The applicant Trust relied upon the “functional test” set out at s.3 (1) (c) MCA 2005 to establish AB’s incapacity: that she was unable to make a decision for herself as she was unable to use or weigh that information as part of the process or making a decision. The Trust argued that AB could not make decisions for herself about her medical treatment because the nature and severity of her anorexia was such that it had disturbed, or impaired, the proper functioning of her brain, leaving her unable to conduct the sort of weighing and balancing exercise as required by statute. In particular, her obsessive and overriding fixation on reducing her calorific intake to the barest minimum, was such that any decisions she made about food, calories or weight gain could not be considered capacitous. In an assessment in 2019, AB had told her psychiatrist that anorexia kept her “safe”, gave her a sense of achievement, numbed her emotions and that she feared she would not be able to cope with life without it.”

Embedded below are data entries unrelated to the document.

(* ===== verification/TransferTreeSafety.v ===== *)
(** * What a recursive transfer does, in every interleaving

    Whatever the server lists and however the transfers interleave, a recursive
    transfer stays below the roots it was given, runs at most [file_concurrency]
    transfers at once, gives two downloads in place different names even on a disk
    that does not tell case or normalization forms apart, and its summary counts what
    its tasks reported. *)

From stdpp Require Import base list gmap strings numbers sorting.
From Stdlib Require Import Lia.
From S2P Require Import Prelude RustStr StrFacts RemotePath Sftp RemoteServer TaskRegistry Program LocalPath TransferOps Transfer TransferSafety TransferExact TransferTree.

(** ** Paths below a root *)
Definition local_below (root : str) (names : list str) : str := foldl path_push root names.
Definition remote_below (root : str) (names : list str) : str := foldl join_remote root names.

Lemma safe_single name : safe_name name → safe_path name.
Proof.
  intros Hs. unfold safe_path. change name with (join_with slash [name]). rewrite split_join; [by constructor|done|].
  constructor; [by destruct Hs|constructor].
Qed.

Lemma entry_paths_ok remote_dir local_dir name paths :
  entry_paths remote_dir local_dir name = Ok paths ↔
  safe_name name ∧ paths = (join_remote remote_dir name, path_push local_dir name).
Proof.
  unfold entry_paths. destruct (validate_remote_child_name name) as [[]|e] eqn:Hv.
  - apply validate_child_safe in Hv. pose proof (safe_single _ Hv) as Hp. rewrite bind_of_ok, join_remote_under_root_safe, bind_of_ok by done.
    rewrite local_path_safe, bind_of_ok by done. split; [intros [= <-]|intros [_ ->]]; done.
  - split; [done|]. intros [Hs _]. apply validate_child_safe in Hs. congruence.
Qed.

Lemma upload_path_ok remote_dir name path :
  validate_remote_child_name name = Ok tt → join_remote_under_root remote_dir name = Ok path →
  safe_name name ∧ path = join_remote remote_dir name.
Proof.
  intros Hv%validate_child_safe. rewrite join_remote_under_root_safe by by apply safe_single. intros [= <-]. done.
Qed.

(** Pushing names onto a root loses nothing of them. *)
Definition push_base (root : str) : str := if bool_decide (root = []) || ends_with root [slash] then root else root ++ [slash].

Lemma push_safe dir name : safe_name name → path_push dir name = push_base dir ++ name.
Proof.
  intros Hname. unfold path_push, push_base. rewrite starts_with_one, bool_decide_eq_false_2.
  - destruct (_ || _); [done|]. by rewrite <- app_assoc.
  - intros Hh. destruct name; [done|]. injection Hh as ->. apply (safe_slash _ Hname). by left.
Qed.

The Judge found in favour of the Trust, finding that AB’s judgment in relation to calorific intake was critically impaired by her intense and irrational fear of weight gain. The Judge added “In my judgment, the fact that she does not want to die and sees many reasons for living are, in themselves, the clearest manifestation of the extent to which her judgment is impaired in relation to this narrow field of decision making.” Accordingly, the Trust had successfully established, on the balance of probabilities, that the statutory presumption of capacity was displaced. The court declared AB incapable of making a decision in relation to her treatment.
AB died on 23 August 2020, just eight days after this judgment was delivered and before her application for permission to appeal the capacity decision was listed.
Whilst the facts of this case are not novel, what made this case unique was that the applicant Trust accepted (and the court did not disagree) that exceptionally, AB, retained the capacity to litigate the proceedings as “she had sound and straightforward reasons” for not wishing to be tube fed with or without restraints. This is a rare occurrence, as Munby J said in Sheffield City Council v E & Anor  EWHC 2808 (Fam) it is “only in unusual circumstances will it be possible to conclude that someone who lacks subject-matter capacity can nonetheless have litigation capacity”.
These cases such as these are always challenging for all concerned; however, where it is clear that the professionals, the individual patient and the court are aligned in what treatment or otherwise is in the patient’s best interests, Trusts should perhaps reflect carefully on the benefit of bringing proceedings at all.